● **Work to complete**
Copy out all of the entries, keeping every word the same.
--- Records supplied Enclosed Below ---
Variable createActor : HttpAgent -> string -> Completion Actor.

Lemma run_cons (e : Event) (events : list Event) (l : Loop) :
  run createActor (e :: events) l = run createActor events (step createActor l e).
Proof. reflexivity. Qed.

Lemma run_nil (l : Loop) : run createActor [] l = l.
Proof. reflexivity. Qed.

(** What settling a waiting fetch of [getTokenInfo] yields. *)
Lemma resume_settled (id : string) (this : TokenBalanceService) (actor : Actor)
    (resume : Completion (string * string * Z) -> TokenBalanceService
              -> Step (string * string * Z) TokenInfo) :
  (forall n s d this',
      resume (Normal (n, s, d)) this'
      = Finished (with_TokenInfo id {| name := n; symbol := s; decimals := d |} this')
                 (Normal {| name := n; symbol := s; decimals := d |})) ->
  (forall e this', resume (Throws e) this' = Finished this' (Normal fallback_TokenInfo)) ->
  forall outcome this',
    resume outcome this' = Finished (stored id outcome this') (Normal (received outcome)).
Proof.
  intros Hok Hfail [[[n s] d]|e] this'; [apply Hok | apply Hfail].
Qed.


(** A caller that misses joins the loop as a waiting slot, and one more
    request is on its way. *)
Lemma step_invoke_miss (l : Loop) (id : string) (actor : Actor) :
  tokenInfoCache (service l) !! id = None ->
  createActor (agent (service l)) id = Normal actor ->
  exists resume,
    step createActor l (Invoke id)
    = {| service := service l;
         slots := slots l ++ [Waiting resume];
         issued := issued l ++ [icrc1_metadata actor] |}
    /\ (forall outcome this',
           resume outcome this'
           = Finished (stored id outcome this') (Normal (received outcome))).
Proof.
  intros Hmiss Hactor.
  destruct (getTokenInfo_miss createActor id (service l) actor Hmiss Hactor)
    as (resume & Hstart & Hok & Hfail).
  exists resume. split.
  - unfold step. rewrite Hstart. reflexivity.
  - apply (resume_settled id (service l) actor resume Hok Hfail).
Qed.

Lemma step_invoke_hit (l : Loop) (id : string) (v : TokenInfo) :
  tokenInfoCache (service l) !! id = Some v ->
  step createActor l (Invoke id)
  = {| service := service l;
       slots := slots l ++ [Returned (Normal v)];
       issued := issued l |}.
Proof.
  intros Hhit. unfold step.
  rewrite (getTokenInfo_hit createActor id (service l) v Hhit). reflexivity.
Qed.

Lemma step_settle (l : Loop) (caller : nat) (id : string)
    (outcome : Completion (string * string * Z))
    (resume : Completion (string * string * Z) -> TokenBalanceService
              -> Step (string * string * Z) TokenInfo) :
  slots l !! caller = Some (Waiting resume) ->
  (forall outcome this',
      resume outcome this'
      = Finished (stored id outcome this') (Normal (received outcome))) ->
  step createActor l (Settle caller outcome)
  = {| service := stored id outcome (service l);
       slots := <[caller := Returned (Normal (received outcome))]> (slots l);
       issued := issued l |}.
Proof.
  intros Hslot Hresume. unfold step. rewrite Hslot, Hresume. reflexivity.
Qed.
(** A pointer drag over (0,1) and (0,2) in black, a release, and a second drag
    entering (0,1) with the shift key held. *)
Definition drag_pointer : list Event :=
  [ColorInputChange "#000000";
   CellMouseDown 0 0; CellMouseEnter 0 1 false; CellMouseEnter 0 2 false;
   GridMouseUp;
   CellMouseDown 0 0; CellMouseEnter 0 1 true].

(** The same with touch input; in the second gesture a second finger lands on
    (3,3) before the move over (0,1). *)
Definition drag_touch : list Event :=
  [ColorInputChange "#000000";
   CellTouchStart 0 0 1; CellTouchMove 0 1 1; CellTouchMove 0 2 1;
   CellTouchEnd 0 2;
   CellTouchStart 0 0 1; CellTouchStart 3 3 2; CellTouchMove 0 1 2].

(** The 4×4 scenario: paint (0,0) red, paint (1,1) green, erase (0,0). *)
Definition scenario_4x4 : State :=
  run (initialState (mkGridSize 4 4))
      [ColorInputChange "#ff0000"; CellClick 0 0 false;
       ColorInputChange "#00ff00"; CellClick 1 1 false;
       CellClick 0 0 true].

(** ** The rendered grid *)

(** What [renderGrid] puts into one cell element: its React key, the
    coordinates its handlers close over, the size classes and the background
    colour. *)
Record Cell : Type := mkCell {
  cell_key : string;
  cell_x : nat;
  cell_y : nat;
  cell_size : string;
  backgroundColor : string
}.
--- End of Enclosed Records supplied ---
● **Solution**
Variable createActor : HttpAgent -> string -> Completion Actor.

Lemma run_cons (e : Event) (events : list Event) (l : Loop) :
  run createActor (e :: events) l = run createActor events (step createActor l e).
Proof. reflexivity. Qed.

Lemma run_nil (l : Loop) : run createActor [] l = l.
Proof. reflexivity. Qed.

(** What settling a waiting fetch of [getTokenInfo] yields. *)
Lemma resume_settled (id : string) (this : TokenBalanceService) (actor : Actor)
    (resume : Completion (string * string * Z) -> TokenBalanceService
              -> Step (string * string * Z) TokenInfo) :
  (forall n s d this',
      resume (Normal (n, s, d)) this'
      = Finished (with_TokenInfo id {| name := n; symbol := s; decimals := d |} this')
                 (Normal {| name := n; symbol := s; decimals := d |})) ->
  (forall e this', resume (Throws e) this' = Finished this' (Normal fallback_TokenInfo)) ->
  forall outcome this',
    resume outcome this' = Finished (stored id outcome this') (Normal (received outcome)).
Proof.
  intros Hok Hfail [[[n s] d]|e] this'; [apply Hok | apply Hfail].
Qed.


(** A caller that misses joins the loop as a waiting slot, and one more
    request is on its way. *)
Lemma step_invoke_miss (l : Loop) (id : string) (actor : Actor) :
  tokenInfoCache (service l) !! id = None ->
  createActor (agent (service l)) id = Normal actor ->
  exists resume,
    step createActor l (Invoke id)
    = {| service := service l;
         slots := slots l ++ [Waiting resume];
         issued := issued l ++ [icrc1_metadata actor] |}
    /\ (forall outcome this',
           resume outcome this'
           = Finished (stored id outcome this') (Normal (received outcome))).
Proof.
  intros Hmiss Hactor.
  destruct (getTokenInfo_miss createActor id (service l) actor Hmiss Hactor)
    as (resume & Hstart & Hok & Hfail).
  exists resume. split.
  - unfold step. rewrite Hstart. reflexivity.
  - apply (resume_settled id (service l) actor resume Hok Hfail).
Qed.

Lemma step_invoke_hit (l : Loop) (id : string) (v : TokenInfo) :
  tokenInfoCache (service l) !! id = Some v ->
  step createActor l (Invoke id)
  = {| service := service l;
       slots := slots l ++ [Returned (Normal v)];
       issued := issued l |}.
Proof.
  intros Hhit. unfold step.
  rewrite (getTokenInfo_hit createActor id (service l) v Hhit). reflexivity.
Qed.

Lemma step_settle (l : Loop) (caller : nat) (id : string)
    (outcome : Completion (string * string * Z))
    (resume : Completion (string * string * Z) -> TokenBalanceService
              -> Step (string * string * Z) TokenInfo) :
  slots l !! caller = Some (Waiting resume) ->
  (forall outcome this',
      resume outcome this'
      = Finished (stored id outcome this') (Normal (received outcome))) ->
  step createActor l (Settle caller outcome)
  = {| service := stored id outcome (service l);
       slots := <[caller := Returned (Normal (received outcome))]> (slots l);
       issued := issued l |}.
Proof.
  intros Hslot Hresume. unfold step. rewrite Hslot, Hresume. reflexivity.
Qed.
(** A pointer drag over (0,1) and (0,2) in black, a release, and a second drag
    entering (0,1) with the shift key held. *)
Definition drag_pointer : list Event :=
  [ColorInputChange "#000000";
   CellMouseDown 0 0; CellMouseEnter 0 1 false; CellMouseEnter 0 2 false;
   GridMouseUp;
   CellMouseDown 0 0; CellMouseEnter 0 1 true].

(** The same with touch input; in the second gesture a second finger lands on
    (3,3) before the move over (0,1). *)
Definition drag_touch : list Event :=
  [ColorInputChange "#000000";
   CellTouchStart 0 0 1; CellTouchMove 0 1 1; CellTouchMove 0 2 1;
   CellTouchEnd 0 2;
   CellTouchStart 0 0 1; CellTouchStart 3 3 2; CellTouchMove 0 1 2].

(** The 4×4 scenario: paint (0,0) red, paint (1,1) green, erase (0,0). *)
Definition scenario_4x4 : State :=
  run (initialState (mkGridSize 4 4))
      [ColorInputChange "#ff0000"; CellClick 0 0 false;
       ColorInputChange "#00ff00"; CellClick 1 1 false;
       CellClick 0 0 true].

(** ** The rendered grid *)

(** What [renderGrid] puts into one cell element: its React key, the
    coordinates its handlers close over, the size classes and the background
    colour. *)
Record Cell : Type := mkCell {
  cell_key : string;
  cell_x : nat;
  cell_y : nat;
  cell_size : string;
  backgroundColor : string
}.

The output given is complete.